**TASK GOAL**. Write out only the final part of the records below. It begins with the line that contains "trimStart s' else s" and ends with the last line.

**RECORDS TO PROCESS**.

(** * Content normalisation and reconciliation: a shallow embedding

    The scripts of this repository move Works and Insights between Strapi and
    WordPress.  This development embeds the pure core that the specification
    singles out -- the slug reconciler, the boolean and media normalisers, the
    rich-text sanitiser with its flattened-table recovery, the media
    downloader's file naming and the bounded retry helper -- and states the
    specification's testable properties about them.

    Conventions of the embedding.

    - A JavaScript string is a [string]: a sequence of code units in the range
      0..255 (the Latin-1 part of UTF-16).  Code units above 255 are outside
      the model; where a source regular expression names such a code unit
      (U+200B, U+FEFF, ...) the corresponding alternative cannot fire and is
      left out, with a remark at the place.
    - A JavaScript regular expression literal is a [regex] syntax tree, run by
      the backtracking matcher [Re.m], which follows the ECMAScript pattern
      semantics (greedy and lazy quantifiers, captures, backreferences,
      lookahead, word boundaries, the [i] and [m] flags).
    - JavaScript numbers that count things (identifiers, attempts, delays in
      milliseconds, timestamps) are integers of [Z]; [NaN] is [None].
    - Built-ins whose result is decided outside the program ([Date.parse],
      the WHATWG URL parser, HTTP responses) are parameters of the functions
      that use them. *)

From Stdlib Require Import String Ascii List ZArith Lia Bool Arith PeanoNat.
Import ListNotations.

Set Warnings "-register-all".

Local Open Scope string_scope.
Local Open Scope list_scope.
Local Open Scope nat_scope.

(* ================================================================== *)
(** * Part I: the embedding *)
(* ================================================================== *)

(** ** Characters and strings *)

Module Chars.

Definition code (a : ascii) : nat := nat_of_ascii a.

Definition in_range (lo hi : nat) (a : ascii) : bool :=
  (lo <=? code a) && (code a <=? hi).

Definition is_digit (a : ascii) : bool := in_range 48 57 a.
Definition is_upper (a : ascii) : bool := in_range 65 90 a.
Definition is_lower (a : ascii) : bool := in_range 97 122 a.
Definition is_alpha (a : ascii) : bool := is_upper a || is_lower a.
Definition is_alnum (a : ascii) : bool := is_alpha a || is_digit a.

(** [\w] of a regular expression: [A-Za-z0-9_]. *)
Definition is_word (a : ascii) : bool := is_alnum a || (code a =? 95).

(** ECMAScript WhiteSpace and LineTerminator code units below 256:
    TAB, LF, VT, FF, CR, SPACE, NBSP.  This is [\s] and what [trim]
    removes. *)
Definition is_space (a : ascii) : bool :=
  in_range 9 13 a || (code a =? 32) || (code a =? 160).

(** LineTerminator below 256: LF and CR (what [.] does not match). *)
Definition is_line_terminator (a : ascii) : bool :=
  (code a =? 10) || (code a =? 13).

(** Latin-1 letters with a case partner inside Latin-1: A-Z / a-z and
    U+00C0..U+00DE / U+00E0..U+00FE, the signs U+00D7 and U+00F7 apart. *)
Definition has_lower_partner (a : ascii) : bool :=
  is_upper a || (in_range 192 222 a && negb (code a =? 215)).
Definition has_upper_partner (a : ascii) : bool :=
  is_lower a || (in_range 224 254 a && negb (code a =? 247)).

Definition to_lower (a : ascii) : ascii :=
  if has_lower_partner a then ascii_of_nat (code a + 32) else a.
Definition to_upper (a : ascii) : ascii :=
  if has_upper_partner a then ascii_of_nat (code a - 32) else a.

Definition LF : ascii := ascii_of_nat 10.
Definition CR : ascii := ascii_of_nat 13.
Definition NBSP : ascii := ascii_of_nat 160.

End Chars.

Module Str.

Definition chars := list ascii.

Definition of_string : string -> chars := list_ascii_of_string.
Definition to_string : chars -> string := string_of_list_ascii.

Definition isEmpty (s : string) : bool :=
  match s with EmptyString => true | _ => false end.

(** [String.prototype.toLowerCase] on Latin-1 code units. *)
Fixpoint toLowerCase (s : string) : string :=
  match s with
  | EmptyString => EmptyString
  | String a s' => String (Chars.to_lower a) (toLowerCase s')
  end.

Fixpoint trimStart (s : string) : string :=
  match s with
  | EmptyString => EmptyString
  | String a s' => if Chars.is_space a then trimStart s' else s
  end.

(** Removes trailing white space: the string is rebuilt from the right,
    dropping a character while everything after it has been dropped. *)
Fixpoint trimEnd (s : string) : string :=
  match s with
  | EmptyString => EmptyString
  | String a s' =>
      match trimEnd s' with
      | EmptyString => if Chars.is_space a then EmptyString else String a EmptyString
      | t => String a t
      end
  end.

**SOLUTION FOR THIS EXERCISE**.
  | String a s' => if Chars.is_space a then trimStart s' else s
  end.

(** Removes trailing white space: the string is rebuilt from the right,
    dropping a character while everything after it has been dropped. *)
Fixpoint trimEnd (s : string) : string :=
  match s with
  | EmptyString => EmptyString
  | String a s' =>
      match trimEnd s' with
      | EmptyString => if Chars.is_space a then EmptyString else String a EmptyString
      | t => String a t
      end
  end.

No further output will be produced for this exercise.